William Siri, 85, American biophysics researcher at Lawrence Berkeley National Laboratory, mountaineer and environmentalist.

25
Don Ashton, 85, British film art director and production designer.
Roger Broughton, 45, New Zealand cricketer.
Hal Epps, 90, American baseball player (St. Louis Cardinals, St. Louis Browns, Philadelphia Athletics).
Marcelo Gonzalez Martin, 86, Spanish Roman Catholic primate of Spain, Cardinal (since 1973) and Archbishop of Toledo (1971-1995).

26
Enzo G. Baldoni, 56, Italian journalist, murdered in Iraq.
Laura Branigan, 52, American pop singer ("Gloria", "Self Control"), cerebral aneurysm.
Lewis Carter-Jones, 83, British politician.
Lloyd Smith, 74, Australian cricketer.

27
Fernand Auberjonois, 93, Swiss foreign news correspondent for the Pittsburgh Post-Gazette and Toledo Blade; father of actor René Auberjonois.
Willie Crawford, 57, American former outfielder for the Los Angeles Dodgers.
Gottlieb Göller, 69, German football player and manager.
Suzanne Kaaren, 92, American actress (Three Stooges films).
Liang Su-yung, 84, Taiwanese politician, President of the Legislative Yuan.
Larry McCormick, 71, American television personality.
Susan Peretz, 64, American actress (Dog Day Afternoon, Melvin and Howard, Swing Shift, Oh, God!
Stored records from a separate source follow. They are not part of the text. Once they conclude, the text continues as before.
Definition trunc (n : nat) s : csdb :=
  with_journal s (with_entries (csdb_journal s) (take n (entries (csdb_journal s)))).

Definition pop s : res csdb :=
  e ← index_or_panic (last (entries (csdb_journal s)));
  s ← revert_entry e s;
  j ← undirty (csdb_journal s) e;
  Ret (with_journal s (with_entries j (take (jlength j - 1) (entries j)))).

Fixpoint pop_n (n : nat) s : res csdb :=
  match n with O => Ret s | S n' => s ← pop s; pop_n n' s end.

Lemma pop_n_add n m s : pop_n (n + m) s = (s ← pop_n n s; pop_n m s).
Proof. revert s; induction n as [|n IH]; intros s; simpl; [done|]. destruct (pop s); [apply IH|done]. Qed.

(** ** Reverting an entry leaves the journal alone *)

Lemma setStateObject_journal s so j :
  setStateObject (with_journal s j) so = (fun s => with_journal s j) <$> setStateObject s so.
Proof.
  unfold setStateObject. simpl. destruct (addressToObjectIndex s !! address so); [|done].
  by destruct (stateObjects s !! _).
Qed.

Lemma getStateObject_journal s a j :
  getStateObject (with_journal s j) a = (fun '(o, s) => (o, with_journal s j)) <$> getStateObject s a.
Proof.
  unfold getStateObject. simpl. destruct (addressToObjectIndex s !! a).
  - destruct (stateObjects s !! _); [simpl|done]. by case_match.
  - destruct (GetAccount (accounts s) a) as [acc|]; [|unfold setError; simpl; by destruct (dbErr s)].
    destruct (newStateObject acc); [simpl|done]. rewrite setStateObject_journal.
    by destruct (setStateObject s _).
Qed.

Lemma revert_entry_journal e s j :
  revert_entry e (with_journal s j) = (fun s => with_journal s j) <$> revert_entry e s.
Proof.
  destruct e; cbn [revert_entry]; rewrite ?getStateObject_journal, ?setStateObject_journal;
    try (destruct (getStateObject s _) as [[[so|] s1]|]; [simpl..|done];
         rewrite ?setStateObject_journal; try done;
         try (destruct (setBalance _ _ _); [simpl; apply setStateObject_journal|done]);
         try (destruct (setState _ _ _); [simpl; apply setStateObject_journal|done]));
    try done; simpl.
  - destruct (addressToObjectIndex s !! account); [|done]. case_match; [done|].
    by destruct (remove_shift _ _ _ _ _).
  - unfold GetLogs, DeleteLogs, SetLogs. simpl. by destruct (length (logs s) <=? 1).
  - destruct (hashToPreimageIndex s !! hash); [|done]. case_match; [done|].
    by destruct (remove_shift _ _ _ _ _).
  - by destruct (AccessList.DeleteSlot _ _ _).
Qed.

Lemma with_journal_id s : with_journal s (csdb_journal s) = s.
Proof. by destruct s. Qed.

Lemma revert_entry_keeps e s s' : revert_entry e s = Ret s' -> csdb_journal s' = csdb_journal s.
Proof.
  intros Hr. pose proof (revert_entry_journal e s (csdb_journal s)) as Hj.
  rewrite with_journal_id, Hr in Hj. injection Hj as Hj. by rewrite Hj.
Qed.

Lemma undirty_entries j e es :
  undirty (with_entries j es) e = (fun j => with_entries j es) <$> undirty j e.
Proof.
  unfold undirty. destruct (dirtied e) as [a|]; [|done].
  assert (forall j, getDirty (with_entries j es) a = getDirty j a) as Hg by done.
  assert (forall j, deleteDirty (with_entries j es) a = (fun j => with_entries j es) <$> deleteDirty j a) as Hd.
  { intros j'. unfold deleteDirty. simpl. destruct (addressToJournalIndex j' !! a); [|done]. by case_match. }
  assert (substractDirty (with_entries j es) a = (fun j => with_entries j es) <$> substractDirty j a) as ->.
  { unfold substractDirty, bump. simpl. destruct (addressToJournalIndex j !! a) as [i|]; [|done].
    destruct (dirties j !! i); [simpl|done]. by case_match. }
  destruct (substractDirty j a) as [j1|]; [simpl|done]. rewrite Hg, Hd.
  destruct (getDirty j1 a); [simpl|done]. by case_match.
Qed.

Lemma with_entries_id j : with_entries j (entries j) = j.
Proof. by destruct j. Qed.

Lemma undirty_keeps j e j' : undirty j e = Ret j' -> entries j' = entries j.
Proof.
  intros Hu. pose proof (undirty_entries j e (entries j)) as Hj.
  rewrite with_entries_id, Hu in Hj. injection Hj as Hj. by rewrite Hj.
Qed.

(** ** [journal.revert] is a sequence of pops *)

(** The loop looks at the first entries only. *)
Lemma revert_loop_entries n snap s es :
  snap + n <= length es -> take (snap + n) es = take (snap + n) (entries (csdb_journal s)) ->
  revert_loop n snap (with_journal s (with_entries (csdb_journal s) es))
  = (fun s => with_journal s (with_entries (csdb_journal s) es)) <$> revert_loop n snap s.
Proof.
  revert s. induction n as [|n IH]; intros s Hlen Htake; cbn [revert_loop]; [done|].
  assert (es !! (snap + n) = entries (csdb_journal s) !! (snap + n)) as Hat.
  { rewrite <- (lookup_take_lt es (snap + S n) (snap + n)), Htake by lia. apply lookup_take_lt. lia. }
  change (entries (csdb_journal (with_journal s (with_entries (csdb_journal s) es)))) with es. rewrite Hat.
  destruct (entries (csdb_journal s) !! (snap + n)) as [e|]; [|done].
  cbn [index_or_panic mbind res_bind]. rewrite revert_entry_journal.
  destruct (revert_entry e s) as [s1|] eqn:Hr; [|done]. cbn [fmap res_fmap mbind res_bind].
  pose proof (revert_entry_keeps _ _ _ Hr) as Hj.
  change (csdb_journal (with_journal s1 (with_entries (csdb_journal s) es)))
    with (with_entries (csdb_journal s) es).
  rewrite <- Hj, undirty_entries.
  destruct (undirty (csdb_journal s1) e) as [j1|] eqn:Hu; [|done].
  cbn [fmap res_fmap mbind res_bind]. pose proof (undirty_keeps _ _ _ Hu) as He.
  specialize (IH (with_journal s1 j1)). cbn [csdb_journal with_journal set] in IH.
  refine (eq_trans _ (IH _ _)); [done|lia|].
  rewrite He, Hj. assert (snap + n = (snap + n) `min` (snap + S n)) as -> by lia.
  by rewrite <- !firstn_firstn, Htake.
Qed.

Lemma revert_loop_keeps n snap s s' : snap + n <= jlength (csdb_journal s) ->
  revert_loop n snap s = Ret s' -> entries (csdb_journal s') = entries (csdb_journal s).
Proof.
  intros Hlen Hr. pose proof (revert_loop_entries n snap s (entries (csdb_journal s)) Hlen eq_refl) as Hs.
  rewrite with_entries_id, with_journal_id, Hr in Hs. injection Hs as Hs. by rewrite Hs.
Qed.

Lemma journal_revert_pop_n n snap s : snap + n = jlength (csdb_journal s) ->
  journal_revert snap s = pop_n n s.
Proof.
  revert s. induction n as [|n IH]; intros s Hlen; unfold journal_revert; rewrite <- Hlen.
  - rewrite Nat.add_0_r, Nat.sub_diag. simpl. unfold jlength in Hlen.
    rewrite take_ge by lia. rewrite Nat.add_0_r in *. by destruct s as [? ? ? ? ? ? ? ? ? ? ? ? ? ? ? []].
  - replace (snap + S n - snap) with (S n) by lia. cbn [revert_loop pop_n]. unfold pop.
    assert (last (entries (csdb_journal s)) = entries (csdb_journal s) !! (snap + n)) as ->
      by (rewrite last_lookup; f_equal; unfold jlength in Hlen; lia).
    destruct (entries (csdb_journal s) !! (snap + n)) as [e|]; [|done].
    cbn [index_or_panic mbind res_bind].
    destruct (revert_entry e s) as [s1|] eqn:Hr; [|done]. cbn [mbind res_bind].
    destruct (undirty (csdb_journal s1) e) as [j1|] eqn:Hu; [|done]. cbn [mbind res_bind].
    assert (entries j1 = entries (csdb_journal s)) as He
      by (rewrite (undirty_keeps _ _ _ Hu); by rewrite (revert_entry_keeps _ _ _ Hr)).
    unfold jlength in *. rewrite <- He in Hlen. rewrite <- Hlen.
    replace (snap + S n - 1) with (snap + n) by lia.
    set (s2 := with_journal s1 j1). set (es := take (snap + n) (entries j1)).
    assert (length es = snap + n) as Hes by (unfold es; rewrite length_take; lia).
    transitivity (s ← revert_loop n snap s2; Ret (trunc snap s)); [done|].
    transitivity (s ← revert_loop n snap (with_journal s2 (with_entries (csdb_journal s2) es));
                  Ret (trunc snap s)).
    2:{ transitivity (journal_revert snap (with_journal s1 (with_entries j1 es))); [|apply IH; cbn; lia].
        unfold journal_revert, jlength. cbn [csdb_journal entries with_journal with_entries set].
        by replace (length es - snap) with n by lia. }
    rewrite revert_loop_entries; [|lia|unfold es; rewrite take_take; cbn; by rewrite Nat.min_id].
    destruct (revert_loop n snap s2) as [s3|] eqn:Hl; [|done]. cbn [fmap res_fmap mbind res_bind].
    apply revert_loop_keeps in Hl; [|unfold jlength; cbn; lia]. cbn in Hl.
    unfold trunc. cbn [csdb_journal entries with_journal with_entries set]. rewrite Hl.
    unfold es. rewrite take_take. by replace (snap `min` (snap + n)) with snap by lia.
Qed.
You Devil), breast cancer.
William Pierson, 78, American actor (Stalag 17, Three's Company, Corvette Summer).

28
Jerzy Dzięcioł, 92, Polish Olympic sailor 
Silvana Jachino, 88, Italian actress.
Robert Lewin, 84, American producer and screenwriter, lung cancer.
José Puyet, 82, Spanish painter

29
Donald Allen, 92, American editor, publisher and translator of American literature.
Lee Guttero, 91, American basketball player.
Ivar Aavatsmark, 91, Norwegian corporate executive and forester, director of Norwegian Forest Owners Association (1942-1982).
Helen Lane, 83, American translator.
John Francis Nash, 94, American railroad executive.

30
Larry Desmedt, 55, American motorcycle designer, injuries suffered during a stunt.
Willie Duff, 69, Scottish football goalkeeper (Heart of Midlothian, Charlton Athletic, Peterborough United and Dunfermline Athletic).
Derek Johnson, 71, British athlete and athletics administrator.
Fay Jones, 83, American architect and designer, trained by Frank Lloyd Wright.
Bob Sherman, 63, American actor.
Fred Lawrence Whipple, 97, American astronomer.

31
Joe Barry, 65, American Swamp Pop singer of "I'm a Fool to Care".
Lex Peterson, 46, New Zealand Olympic bobsledder (two-man and four-man bobsled at the 1988 Winter Olympics).
Carl Wayne, 61, English lead singer of pop group The Move, cancer.